Work instruction: What is needed is an exact retyping of the records below, from the first line through the line that contains "eapply net_append; [done|by".

Entries provided:
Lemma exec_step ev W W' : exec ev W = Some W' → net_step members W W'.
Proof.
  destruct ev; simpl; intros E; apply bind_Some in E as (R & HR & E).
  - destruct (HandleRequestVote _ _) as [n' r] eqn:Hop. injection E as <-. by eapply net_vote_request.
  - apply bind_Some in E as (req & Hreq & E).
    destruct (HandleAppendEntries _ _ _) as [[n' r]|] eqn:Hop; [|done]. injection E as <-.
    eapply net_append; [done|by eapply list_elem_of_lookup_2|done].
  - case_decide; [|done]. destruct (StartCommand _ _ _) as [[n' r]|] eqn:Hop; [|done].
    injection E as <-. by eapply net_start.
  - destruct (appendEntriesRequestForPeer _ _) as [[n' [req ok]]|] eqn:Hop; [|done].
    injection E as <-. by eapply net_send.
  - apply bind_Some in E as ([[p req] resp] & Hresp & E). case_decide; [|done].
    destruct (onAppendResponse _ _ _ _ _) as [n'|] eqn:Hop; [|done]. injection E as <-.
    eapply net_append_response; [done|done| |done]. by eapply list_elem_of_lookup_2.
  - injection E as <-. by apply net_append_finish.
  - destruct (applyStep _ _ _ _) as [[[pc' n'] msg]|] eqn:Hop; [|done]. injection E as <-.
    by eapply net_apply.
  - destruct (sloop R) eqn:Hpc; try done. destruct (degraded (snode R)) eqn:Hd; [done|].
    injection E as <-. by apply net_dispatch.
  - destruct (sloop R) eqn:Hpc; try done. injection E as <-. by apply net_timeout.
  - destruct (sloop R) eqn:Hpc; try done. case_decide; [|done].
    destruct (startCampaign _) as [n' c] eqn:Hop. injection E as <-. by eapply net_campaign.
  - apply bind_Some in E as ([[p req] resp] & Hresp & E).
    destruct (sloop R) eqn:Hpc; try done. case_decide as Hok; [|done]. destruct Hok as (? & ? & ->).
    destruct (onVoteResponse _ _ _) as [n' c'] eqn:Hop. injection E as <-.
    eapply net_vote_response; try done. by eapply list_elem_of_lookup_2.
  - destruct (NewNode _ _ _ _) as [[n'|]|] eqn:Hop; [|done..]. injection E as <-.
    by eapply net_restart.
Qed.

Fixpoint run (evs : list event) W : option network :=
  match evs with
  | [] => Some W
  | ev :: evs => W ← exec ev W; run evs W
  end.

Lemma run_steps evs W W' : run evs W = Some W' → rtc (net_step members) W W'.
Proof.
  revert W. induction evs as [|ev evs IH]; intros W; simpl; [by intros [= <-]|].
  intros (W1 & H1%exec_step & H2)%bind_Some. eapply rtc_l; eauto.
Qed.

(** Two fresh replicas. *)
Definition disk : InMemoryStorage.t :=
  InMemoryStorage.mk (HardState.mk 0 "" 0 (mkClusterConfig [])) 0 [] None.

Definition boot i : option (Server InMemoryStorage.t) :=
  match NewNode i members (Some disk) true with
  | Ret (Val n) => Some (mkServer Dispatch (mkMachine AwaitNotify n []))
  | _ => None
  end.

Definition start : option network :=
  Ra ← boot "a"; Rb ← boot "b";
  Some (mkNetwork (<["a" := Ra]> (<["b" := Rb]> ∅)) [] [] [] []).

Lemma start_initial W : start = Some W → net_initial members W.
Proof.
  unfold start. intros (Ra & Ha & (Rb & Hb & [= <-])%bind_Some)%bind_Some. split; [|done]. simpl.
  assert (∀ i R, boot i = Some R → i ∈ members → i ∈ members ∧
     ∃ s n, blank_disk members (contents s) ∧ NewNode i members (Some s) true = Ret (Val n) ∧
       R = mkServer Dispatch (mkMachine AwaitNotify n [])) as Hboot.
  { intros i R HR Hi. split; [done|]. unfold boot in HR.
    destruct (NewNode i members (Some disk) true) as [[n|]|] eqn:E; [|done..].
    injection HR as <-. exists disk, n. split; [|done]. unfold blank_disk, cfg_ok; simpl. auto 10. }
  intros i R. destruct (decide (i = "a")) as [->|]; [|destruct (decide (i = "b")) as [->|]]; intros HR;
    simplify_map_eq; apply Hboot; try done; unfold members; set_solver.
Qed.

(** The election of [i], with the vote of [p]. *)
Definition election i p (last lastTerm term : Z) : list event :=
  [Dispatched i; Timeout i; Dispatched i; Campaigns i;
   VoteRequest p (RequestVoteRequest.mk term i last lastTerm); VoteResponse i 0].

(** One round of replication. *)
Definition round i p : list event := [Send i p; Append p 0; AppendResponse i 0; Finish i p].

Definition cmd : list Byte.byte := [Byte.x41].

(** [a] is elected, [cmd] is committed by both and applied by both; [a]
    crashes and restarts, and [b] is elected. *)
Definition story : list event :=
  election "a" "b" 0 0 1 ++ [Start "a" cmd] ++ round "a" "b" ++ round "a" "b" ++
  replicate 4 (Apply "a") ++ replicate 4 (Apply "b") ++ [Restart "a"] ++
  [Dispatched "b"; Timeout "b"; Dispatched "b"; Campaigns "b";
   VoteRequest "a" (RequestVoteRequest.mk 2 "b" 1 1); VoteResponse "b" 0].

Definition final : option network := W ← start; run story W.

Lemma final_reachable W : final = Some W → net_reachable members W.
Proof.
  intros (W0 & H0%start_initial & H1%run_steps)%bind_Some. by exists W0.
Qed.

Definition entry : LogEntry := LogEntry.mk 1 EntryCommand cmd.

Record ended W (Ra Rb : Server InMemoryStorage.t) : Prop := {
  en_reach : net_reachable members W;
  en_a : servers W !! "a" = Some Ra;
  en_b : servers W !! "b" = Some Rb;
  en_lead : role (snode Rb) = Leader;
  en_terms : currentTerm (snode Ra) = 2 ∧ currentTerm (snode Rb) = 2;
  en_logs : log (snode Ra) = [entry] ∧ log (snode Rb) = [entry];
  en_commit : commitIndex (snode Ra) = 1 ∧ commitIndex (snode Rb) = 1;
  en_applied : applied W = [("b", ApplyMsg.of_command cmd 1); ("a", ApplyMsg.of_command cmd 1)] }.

Answer section:
Lemma exec_step ev W W' : exec ev W = Some W' → net_step members W W'.
Proof.
  destruct ev; simpl; intros E; apply bind_Some in E as (R & HR & E).
  - destruct (HandleRequestVote _ _) as [n' r] eqn:Hop. injection E as <-. by eapply net_vote_request.
  - apply bind_Some in E as (req & Hreq & E).
    destruct (HandleAppendEntries _ _ _) as [[n' r]|] eqn:Hop; [|done]. injection E as <-.
    eapply net_append; [done|by eapply list_elem_of_lookup_2|done].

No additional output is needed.